_EXERCISE AIM:_ In the data below, find the line containing "let '(db1, t1)", then set down that line and every later line up to and including the line containing "else Panic PanicUnwrap.", exactly.

_EXERCISE MATERIALS:_
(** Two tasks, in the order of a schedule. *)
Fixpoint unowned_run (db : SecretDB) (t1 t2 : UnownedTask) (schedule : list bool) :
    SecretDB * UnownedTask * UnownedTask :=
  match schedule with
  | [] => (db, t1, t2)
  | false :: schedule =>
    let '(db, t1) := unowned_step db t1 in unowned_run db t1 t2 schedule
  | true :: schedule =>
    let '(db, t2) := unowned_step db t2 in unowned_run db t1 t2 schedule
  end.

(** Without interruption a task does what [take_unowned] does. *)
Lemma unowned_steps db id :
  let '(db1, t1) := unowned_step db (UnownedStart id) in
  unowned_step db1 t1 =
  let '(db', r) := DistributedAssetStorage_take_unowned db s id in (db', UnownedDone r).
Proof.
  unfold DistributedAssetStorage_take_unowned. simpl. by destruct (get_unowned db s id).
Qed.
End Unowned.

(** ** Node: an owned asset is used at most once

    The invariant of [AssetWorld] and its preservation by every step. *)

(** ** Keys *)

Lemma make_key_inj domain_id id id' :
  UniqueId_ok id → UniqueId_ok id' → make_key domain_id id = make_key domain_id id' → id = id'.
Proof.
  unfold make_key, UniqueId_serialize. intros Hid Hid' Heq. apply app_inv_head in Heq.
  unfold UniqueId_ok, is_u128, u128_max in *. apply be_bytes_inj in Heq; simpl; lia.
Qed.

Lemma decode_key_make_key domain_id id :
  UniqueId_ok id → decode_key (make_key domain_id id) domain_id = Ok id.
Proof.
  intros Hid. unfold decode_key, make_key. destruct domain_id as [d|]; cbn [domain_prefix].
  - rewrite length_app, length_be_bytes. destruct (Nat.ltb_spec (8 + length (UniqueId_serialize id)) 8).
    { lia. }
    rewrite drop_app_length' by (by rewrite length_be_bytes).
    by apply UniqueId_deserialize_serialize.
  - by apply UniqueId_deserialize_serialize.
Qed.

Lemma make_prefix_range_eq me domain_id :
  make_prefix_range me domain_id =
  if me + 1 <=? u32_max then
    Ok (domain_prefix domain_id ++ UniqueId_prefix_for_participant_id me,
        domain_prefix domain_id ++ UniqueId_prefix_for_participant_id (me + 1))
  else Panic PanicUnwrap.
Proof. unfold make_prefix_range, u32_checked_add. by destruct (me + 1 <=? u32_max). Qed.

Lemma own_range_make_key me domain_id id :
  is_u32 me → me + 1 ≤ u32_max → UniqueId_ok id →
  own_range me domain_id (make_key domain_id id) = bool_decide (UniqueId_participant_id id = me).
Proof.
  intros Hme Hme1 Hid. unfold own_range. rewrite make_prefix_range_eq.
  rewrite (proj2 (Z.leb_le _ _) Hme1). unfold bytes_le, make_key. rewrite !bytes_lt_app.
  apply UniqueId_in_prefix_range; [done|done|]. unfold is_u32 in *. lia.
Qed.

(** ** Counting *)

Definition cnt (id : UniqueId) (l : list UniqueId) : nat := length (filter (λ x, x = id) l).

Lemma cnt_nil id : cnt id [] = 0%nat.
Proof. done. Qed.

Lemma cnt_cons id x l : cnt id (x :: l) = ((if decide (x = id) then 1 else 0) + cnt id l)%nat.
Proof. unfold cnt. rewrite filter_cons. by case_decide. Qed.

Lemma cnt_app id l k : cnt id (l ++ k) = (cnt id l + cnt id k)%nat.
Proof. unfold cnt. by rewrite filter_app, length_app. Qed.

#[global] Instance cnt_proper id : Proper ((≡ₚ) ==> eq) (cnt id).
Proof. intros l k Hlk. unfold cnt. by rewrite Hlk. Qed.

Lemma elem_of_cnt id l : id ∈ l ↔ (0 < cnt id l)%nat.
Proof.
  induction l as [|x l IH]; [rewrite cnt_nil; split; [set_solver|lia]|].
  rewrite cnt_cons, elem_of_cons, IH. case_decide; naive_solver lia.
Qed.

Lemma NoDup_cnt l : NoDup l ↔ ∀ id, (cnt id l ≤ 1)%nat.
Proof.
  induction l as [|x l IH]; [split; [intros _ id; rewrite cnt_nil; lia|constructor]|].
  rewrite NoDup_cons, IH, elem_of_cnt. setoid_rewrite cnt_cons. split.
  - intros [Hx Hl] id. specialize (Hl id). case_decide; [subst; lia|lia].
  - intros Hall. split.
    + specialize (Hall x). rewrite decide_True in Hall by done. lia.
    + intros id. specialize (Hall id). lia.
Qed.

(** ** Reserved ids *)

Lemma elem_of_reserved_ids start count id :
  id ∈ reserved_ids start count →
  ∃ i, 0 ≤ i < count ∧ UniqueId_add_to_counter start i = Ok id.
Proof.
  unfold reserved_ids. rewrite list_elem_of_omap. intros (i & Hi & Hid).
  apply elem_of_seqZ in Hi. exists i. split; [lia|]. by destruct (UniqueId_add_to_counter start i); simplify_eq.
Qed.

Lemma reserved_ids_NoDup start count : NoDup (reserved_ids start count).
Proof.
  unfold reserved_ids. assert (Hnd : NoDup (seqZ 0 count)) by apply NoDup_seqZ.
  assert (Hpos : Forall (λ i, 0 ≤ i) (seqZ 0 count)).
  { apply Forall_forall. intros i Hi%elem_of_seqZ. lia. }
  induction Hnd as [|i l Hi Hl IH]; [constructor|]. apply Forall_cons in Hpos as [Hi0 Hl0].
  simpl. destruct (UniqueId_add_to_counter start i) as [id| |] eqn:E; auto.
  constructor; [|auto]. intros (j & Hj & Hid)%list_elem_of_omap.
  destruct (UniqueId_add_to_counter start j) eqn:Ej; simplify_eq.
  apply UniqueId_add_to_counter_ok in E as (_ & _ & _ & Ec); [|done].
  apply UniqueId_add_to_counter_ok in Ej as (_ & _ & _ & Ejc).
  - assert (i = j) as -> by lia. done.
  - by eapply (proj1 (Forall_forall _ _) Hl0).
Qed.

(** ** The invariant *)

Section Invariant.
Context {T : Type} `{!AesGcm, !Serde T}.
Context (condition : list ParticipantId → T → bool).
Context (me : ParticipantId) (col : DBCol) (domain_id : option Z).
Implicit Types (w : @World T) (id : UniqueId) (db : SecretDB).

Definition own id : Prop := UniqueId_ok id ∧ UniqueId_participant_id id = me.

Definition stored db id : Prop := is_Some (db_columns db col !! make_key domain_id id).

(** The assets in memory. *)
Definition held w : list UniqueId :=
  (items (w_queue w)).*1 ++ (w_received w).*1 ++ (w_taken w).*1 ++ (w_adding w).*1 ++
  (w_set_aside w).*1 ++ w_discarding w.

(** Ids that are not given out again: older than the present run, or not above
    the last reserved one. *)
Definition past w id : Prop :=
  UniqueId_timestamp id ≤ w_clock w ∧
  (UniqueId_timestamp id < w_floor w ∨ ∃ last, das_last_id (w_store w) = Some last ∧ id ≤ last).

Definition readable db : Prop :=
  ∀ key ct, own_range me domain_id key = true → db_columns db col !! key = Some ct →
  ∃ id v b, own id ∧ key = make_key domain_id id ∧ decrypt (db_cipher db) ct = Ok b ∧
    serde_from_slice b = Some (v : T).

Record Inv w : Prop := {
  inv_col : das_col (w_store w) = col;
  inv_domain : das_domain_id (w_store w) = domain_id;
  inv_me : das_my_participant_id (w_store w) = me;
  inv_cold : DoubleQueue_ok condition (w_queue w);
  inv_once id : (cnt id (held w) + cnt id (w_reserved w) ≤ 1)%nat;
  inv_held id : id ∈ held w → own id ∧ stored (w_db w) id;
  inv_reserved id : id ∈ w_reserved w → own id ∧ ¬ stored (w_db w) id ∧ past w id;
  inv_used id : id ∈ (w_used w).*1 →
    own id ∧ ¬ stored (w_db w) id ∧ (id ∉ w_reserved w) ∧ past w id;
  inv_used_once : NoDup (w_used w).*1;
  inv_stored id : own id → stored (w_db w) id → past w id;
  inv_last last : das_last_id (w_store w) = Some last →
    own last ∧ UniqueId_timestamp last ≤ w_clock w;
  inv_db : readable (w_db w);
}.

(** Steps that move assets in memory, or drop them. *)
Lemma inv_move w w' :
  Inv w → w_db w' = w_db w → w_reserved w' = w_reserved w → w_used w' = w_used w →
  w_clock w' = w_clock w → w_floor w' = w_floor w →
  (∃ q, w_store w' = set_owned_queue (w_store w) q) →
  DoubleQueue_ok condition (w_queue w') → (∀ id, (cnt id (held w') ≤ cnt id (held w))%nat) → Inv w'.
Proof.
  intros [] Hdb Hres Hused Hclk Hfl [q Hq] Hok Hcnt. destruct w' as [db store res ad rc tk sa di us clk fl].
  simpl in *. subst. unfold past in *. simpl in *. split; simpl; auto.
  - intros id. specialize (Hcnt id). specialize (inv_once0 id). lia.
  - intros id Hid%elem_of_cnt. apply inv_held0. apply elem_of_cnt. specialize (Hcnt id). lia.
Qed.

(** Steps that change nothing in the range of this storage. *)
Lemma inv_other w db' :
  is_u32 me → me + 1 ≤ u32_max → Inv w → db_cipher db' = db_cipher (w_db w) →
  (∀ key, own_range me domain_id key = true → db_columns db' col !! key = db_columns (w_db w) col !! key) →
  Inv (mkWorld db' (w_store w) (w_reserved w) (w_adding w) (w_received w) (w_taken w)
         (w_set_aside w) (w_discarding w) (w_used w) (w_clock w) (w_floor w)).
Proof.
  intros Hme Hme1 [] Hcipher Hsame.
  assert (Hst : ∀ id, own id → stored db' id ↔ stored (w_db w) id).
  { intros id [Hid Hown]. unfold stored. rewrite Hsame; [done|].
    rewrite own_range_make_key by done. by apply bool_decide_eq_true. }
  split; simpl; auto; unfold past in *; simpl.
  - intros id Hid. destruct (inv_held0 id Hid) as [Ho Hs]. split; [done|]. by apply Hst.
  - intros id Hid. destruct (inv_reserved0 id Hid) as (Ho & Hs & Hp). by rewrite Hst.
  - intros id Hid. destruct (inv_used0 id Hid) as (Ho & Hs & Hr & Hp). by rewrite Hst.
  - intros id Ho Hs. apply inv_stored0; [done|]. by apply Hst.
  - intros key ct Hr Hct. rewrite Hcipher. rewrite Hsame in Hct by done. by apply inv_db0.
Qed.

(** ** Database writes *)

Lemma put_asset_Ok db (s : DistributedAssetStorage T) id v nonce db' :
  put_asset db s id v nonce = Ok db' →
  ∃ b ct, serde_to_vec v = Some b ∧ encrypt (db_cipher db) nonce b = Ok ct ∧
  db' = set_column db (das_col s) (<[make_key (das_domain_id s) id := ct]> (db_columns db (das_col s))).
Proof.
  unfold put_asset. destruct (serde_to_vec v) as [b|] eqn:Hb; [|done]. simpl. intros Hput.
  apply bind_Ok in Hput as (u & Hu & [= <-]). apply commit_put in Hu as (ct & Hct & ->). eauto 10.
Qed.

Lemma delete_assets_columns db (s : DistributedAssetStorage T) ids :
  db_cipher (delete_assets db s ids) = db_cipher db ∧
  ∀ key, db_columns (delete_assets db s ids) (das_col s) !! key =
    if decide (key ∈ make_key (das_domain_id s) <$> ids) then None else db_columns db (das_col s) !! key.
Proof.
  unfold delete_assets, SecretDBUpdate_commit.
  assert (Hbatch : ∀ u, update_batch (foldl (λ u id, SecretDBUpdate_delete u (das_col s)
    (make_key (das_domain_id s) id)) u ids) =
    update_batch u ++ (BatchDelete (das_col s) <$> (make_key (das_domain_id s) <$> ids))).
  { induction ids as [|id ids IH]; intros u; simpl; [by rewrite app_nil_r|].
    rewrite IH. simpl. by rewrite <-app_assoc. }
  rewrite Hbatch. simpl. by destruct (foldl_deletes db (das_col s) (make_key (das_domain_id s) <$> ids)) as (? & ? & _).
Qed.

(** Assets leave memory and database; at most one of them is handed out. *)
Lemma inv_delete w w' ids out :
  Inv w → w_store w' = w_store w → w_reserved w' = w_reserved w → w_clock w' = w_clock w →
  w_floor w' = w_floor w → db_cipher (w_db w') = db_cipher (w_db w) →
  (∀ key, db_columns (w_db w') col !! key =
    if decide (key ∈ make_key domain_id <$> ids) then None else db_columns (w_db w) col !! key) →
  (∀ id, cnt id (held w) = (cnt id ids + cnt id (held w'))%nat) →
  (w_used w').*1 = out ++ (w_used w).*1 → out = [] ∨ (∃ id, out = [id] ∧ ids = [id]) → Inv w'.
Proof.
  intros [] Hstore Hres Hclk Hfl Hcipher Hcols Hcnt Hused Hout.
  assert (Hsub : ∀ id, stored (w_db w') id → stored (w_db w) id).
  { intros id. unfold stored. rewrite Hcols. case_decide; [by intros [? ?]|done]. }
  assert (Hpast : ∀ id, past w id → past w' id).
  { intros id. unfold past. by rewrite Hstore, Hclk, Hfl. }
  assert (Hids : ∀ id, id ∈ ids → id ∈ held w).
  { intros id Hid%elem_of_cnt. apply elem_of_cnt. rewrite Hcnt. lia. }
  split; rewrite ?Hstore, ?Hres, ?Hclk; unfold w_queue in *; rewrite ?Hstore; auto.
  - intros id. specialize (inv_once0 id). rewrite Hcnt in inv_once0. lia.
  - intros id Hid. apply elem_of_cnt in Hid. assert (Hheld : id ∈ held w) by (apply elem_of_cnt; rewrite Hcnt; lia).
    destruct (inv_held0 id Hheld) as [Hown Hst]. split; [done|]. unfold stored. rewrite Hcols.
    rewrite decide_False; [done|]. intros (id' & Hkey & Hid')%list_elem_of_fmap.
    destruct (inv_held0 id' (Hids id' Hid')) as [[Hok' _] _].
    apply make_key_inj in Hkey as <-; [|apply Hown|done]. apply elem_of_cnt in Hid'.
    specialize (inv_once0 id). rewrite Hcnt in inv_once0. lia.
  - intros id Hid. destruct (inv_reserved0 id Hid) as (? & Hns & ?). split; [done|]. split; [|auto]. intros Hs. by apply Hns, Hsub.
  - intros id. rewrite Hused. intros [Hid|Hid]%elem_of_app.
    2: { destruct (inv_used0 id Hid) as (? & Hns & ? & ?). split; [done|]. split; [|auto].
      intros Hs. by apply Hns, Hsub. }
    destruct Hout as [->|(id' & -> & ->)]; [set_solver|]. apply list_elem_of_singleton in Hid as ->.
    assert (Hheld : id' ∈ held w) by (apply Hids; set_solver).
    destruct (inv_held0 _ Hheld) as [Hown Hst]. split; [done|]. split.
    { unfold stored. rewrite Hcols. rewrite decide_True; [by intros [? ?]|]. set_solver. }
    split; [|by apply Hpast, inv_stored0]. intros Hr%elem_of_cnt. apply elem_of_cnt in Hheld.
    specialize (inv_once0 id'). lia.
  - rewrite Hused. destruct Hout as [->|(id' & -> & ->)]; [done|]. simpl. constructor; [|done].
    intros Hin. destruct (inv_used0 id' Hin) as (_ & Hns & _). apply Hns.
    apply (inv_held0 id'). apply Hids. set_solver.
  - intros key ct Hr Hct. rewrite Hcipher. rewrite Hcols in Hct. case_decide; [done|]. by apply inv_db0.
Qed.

---

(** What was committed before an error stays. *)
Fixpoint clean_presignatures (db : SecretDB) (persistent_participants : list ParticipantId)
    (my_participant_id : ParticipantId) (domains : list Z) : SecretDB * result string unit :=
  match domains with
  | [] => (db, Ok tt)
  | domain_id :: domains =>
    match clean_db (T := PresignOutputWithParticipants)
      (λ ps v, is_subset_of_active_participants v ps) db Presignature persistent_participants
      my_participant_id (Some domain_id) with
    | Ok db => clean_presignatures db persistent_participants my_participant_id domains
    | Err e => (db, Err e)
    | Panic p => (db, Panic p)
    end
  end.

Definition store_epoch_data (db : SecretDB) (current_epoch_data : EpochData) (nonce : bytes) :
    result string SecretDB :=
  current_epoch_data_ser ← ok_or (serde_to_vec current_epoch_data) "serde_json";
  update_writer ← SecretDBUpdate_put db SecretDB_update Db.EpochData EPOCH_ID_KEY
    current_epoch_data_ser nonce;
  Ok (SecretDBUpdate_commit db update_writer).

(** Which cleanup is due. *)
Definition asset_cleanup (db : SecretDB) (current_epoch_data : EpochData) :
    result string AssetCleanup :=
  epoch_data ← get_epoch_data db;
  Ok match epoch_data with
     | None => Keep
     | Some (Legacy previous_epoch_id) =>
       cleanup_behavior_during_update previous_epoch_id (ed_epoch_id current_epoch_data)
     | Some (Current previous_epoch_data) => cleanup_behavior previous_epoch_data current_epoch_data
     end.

...

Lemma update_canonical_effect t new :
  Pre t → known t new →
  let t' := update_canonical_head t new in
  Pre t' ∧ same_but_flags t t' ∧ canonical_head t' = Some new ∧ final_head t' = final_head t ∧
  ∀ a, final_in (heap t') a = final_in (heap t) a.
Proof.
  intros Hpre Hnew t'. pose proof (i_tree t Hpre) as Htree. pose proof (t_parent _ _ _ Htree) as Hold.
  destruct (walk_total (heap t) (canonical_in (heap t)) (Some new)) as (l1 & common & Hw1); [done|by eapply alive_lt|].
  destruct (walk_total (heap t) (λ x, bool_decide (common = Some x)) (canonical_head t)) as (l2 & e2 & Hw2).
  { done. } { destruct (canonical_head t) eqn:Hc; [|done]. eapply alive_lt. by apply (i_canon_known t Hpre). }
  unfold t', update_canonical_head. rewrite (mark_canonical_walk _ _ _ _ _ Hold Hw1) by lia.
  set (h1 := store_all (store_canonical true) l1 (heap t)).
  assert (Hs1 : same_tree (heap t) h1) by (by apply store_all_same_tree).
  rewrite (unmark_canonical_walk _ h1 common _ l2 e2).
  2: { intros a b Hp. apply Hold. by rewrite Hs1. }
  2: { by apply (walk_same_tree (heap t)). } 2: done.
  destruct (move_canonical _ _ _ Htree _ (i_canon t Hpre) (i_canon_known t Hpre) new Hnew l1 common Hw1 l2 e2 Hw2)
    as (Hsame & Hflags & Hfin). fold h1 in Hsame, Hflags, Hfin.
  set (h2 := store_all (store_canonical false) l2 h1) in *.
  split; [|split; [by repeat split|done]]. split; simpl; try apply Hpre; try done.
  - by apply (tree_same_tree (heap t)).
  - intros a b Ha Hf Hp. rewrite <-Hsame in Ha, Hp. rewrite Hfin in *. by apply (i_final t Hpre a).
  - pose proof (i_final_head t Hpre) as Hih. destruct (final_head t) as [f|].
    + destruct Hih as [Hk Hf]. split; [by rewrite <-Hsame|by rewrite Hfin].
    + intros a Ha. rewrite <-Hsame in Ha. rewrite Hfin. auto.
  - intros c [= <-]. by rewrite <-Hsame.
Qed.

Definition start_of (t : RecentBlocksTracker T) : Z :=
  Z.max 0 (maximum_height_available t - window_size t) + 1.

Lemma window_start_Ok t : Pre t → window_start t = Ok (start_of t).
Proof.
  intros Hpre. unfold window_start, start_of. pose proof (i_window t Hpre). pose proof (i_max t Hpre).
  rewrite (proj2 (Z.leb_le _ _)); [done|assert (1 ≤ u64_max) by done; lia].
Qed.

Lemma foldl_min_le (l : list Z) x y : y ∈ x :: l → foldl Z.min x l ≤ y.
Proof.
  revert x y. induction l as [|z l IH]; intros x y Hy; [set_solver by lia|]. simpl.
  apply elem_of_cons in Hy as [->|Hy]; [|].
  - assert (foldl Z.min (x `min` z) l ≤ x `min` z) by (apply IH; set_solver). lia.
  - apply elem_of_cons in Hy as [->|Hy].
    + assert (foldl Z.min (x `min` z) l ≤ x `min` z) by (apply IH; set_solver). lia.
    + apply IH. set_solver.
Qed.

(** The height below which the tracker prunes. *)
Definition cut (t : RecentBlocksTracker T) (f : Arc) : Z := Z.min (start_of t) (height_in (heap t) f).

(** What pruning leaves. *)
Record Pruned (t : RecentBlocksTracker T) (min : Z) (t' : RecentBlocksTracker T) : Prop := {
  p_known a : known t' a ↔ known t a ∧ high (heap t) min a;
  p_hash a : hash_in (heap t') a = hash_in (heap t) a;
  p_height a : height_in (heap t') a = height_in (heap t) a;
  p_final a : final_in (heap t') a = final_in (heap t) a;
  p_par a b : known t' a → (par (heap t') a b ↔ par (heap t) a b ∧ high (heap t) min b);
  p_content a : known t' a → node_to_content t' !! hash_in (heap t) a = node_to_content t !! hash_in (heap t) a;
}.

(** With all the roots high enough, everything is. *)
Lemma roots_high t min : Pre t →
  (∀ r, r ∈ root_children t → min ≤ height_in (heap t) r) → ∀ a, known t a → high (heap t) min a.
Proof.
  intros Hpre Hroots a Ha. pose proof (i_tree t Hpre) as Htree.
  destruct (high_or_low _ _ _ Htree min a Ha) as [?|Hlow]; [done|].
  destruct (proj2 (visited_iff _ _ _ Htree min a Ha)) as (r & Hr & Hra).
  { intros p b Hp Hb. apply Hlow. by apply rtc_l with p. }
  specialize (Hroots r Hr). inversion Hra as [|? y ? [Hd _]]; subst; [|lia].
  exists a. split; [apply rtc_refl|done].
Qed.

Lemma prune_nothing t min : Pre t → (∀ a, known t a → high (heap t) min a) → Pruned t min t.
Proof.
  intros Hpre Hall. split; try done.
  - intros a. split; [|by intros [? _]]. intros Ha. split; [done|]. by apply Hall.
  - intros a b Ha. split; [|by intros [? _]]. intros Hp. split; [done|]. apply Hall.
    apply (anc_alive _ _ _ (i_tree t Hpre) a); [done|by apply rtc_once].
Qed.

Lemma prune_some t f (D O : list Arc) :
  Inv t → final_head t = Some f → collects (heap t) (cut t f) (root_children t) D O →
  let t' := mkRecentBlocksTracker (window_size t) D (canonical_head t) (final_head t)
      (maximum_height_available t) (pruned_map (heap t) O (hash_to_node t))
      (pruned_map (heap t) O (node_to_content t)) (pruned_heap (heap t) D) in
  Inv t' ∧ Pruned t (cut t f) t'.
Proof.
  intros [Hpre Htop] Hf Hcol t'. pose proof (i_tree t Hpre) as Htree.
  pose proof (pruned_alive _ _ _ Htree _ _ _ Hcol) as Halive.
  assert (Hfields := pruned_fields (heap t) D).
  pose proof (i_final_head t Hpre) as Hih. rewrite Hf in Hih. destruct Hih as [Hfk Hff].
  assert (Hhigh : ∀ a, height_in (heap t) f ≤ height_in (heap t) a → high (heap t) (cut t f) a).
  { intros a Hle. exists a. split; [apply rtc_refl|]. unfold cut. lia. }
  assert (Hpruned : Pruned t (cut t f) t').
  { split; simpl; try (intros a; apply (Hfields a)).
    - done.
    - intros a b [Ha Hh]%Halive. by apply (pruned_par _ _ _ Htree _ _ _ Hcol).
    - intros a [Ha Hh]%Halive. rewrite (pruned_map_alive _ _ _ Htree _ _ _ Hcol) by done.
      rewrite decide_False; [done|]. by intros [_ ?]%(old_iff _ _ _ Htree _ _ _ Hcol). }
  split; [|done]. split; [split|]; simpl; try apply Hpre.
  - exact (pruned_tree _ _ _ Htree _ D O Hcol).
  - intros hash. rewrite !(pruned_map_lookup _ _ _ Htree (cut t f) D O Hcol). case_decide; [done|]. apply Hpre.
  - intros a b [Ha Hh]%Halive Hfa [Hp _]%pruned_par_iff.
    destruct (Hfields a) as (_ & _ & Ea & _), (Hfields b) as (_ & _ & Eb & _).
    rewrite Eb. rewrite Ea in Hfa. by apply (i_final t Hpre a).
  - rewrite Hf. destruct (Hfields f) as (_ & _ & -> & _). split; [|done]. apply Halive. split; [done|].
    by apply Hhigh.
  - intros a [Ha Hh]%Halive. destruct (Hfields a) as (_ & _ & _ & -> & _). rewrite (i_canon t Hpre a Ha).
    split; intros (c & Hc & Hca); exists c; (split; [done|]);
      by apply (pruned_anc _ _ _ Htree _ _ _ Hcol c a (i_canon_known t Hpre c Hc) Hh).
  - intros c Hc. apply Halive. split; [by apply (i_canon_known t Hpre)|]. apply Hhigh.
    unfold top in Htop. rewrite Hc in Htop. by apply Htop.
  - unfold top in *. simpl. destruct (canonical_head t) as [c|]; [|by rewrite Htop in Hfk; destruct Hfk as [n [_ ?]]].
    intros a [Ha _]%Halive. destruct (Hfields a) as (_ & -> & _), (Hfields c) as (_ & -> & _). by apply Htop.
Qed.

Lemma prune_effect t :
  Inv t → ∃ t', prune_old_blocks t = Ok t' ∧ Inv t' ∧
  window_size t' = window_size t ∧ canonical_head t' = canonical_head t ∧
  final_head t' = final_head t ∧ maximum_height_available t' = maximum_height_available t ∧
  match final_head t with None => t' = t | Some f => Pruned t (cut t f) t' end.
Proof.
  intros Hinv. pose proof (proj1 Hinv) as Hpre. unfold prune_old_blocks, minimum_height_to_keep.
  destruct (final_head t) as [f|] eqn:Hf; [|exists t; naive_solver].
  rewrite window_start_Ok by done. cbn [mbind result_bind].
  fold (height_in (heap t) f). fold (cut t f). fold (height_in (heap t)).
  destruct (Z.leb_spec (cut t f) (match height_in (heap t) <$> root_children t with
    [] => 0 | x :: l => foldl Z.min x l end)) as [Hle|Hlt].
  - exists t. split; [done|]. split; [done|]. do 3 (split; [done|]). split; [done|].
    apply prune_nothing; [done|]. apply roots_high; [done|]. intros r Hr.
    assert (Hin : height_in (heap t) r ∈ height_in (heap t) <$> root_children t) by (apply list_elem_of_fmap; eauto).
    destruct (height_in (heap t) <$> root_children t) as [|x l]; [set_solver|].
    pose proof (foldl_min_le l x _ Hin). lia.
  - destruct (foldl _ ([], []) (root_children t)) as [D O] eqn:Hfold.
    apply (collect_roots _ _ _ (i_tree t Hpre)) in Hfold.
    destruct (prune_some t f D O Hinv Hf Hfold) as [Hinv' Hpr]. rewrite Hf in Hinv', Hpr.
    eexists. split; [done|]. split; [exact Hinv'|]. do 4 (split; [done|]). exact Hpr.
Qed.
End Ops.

_TASK SOLUTION:_
  let '(db1, t1) := unowned_step db (UnownedStart id) in
  unowned_step db1 t1 =
  let '(db', r) := DistributedAssetStorage_take_unowned db s id in (db', UnownedDone r).
Proof.
  unfold DistributedAssetStorage_take_unowned. simpl. by destruct (get_unowned db s id).
Qed.
End Unowned.

(** ** Node: an owned asset is used at most once

    The invariant of [AssetWorld] and its preservation by every step. *)

(** ** Keys *)

Lemma make_key_inj domain_id id id' :
  UniqueId_ok id → UniqueId_ok id' → make_key domain_id id = make_key domain_id id' → id = id'.
Proof.
  unfold make_key, UniqueId_serialize. intros Hid Hid' Heq. apply app_inv_head in Heq.
  unfold UniqueId_ok, is_u128, u128_max in *. apply be_bytes_inj in Heq; simpl; lia.
Qed.

Lemma decode_key_make_key domain_id id :
  UniqueId_ok id → decode_key (make_key domain_id id) domain_id = Ok id.
Proof.
  intros Hid. unfold decode_key, make_key. destruct domain_id as [d|]; cbn [domain_prefix].
  - rewrite length_app, length_be_bytes. destruct (Nat.ltb_spec (8 + length (UniqueId_serialize id)) 8).
    { lia. }
    rewrite drop_app_length' by (by rewrite length_be_bytes).
    by apply UniqueId_deserialize_serialize.
  - by apply UniqueId_deserialize_serialize.
Qed.

Lemma make_prefix_range_eq me domain_id :
  make_prefix_range me domain_id =
  if me + 1 <=? u32_max then
    Ok (domain_prefix domain_id ++ UniqueId_prefix_for_participant_id me,
        domain_prefix domain_id ++ UniqueId_prefix_for_participant_id (me + 1))
  else Panic PanicUnwrap.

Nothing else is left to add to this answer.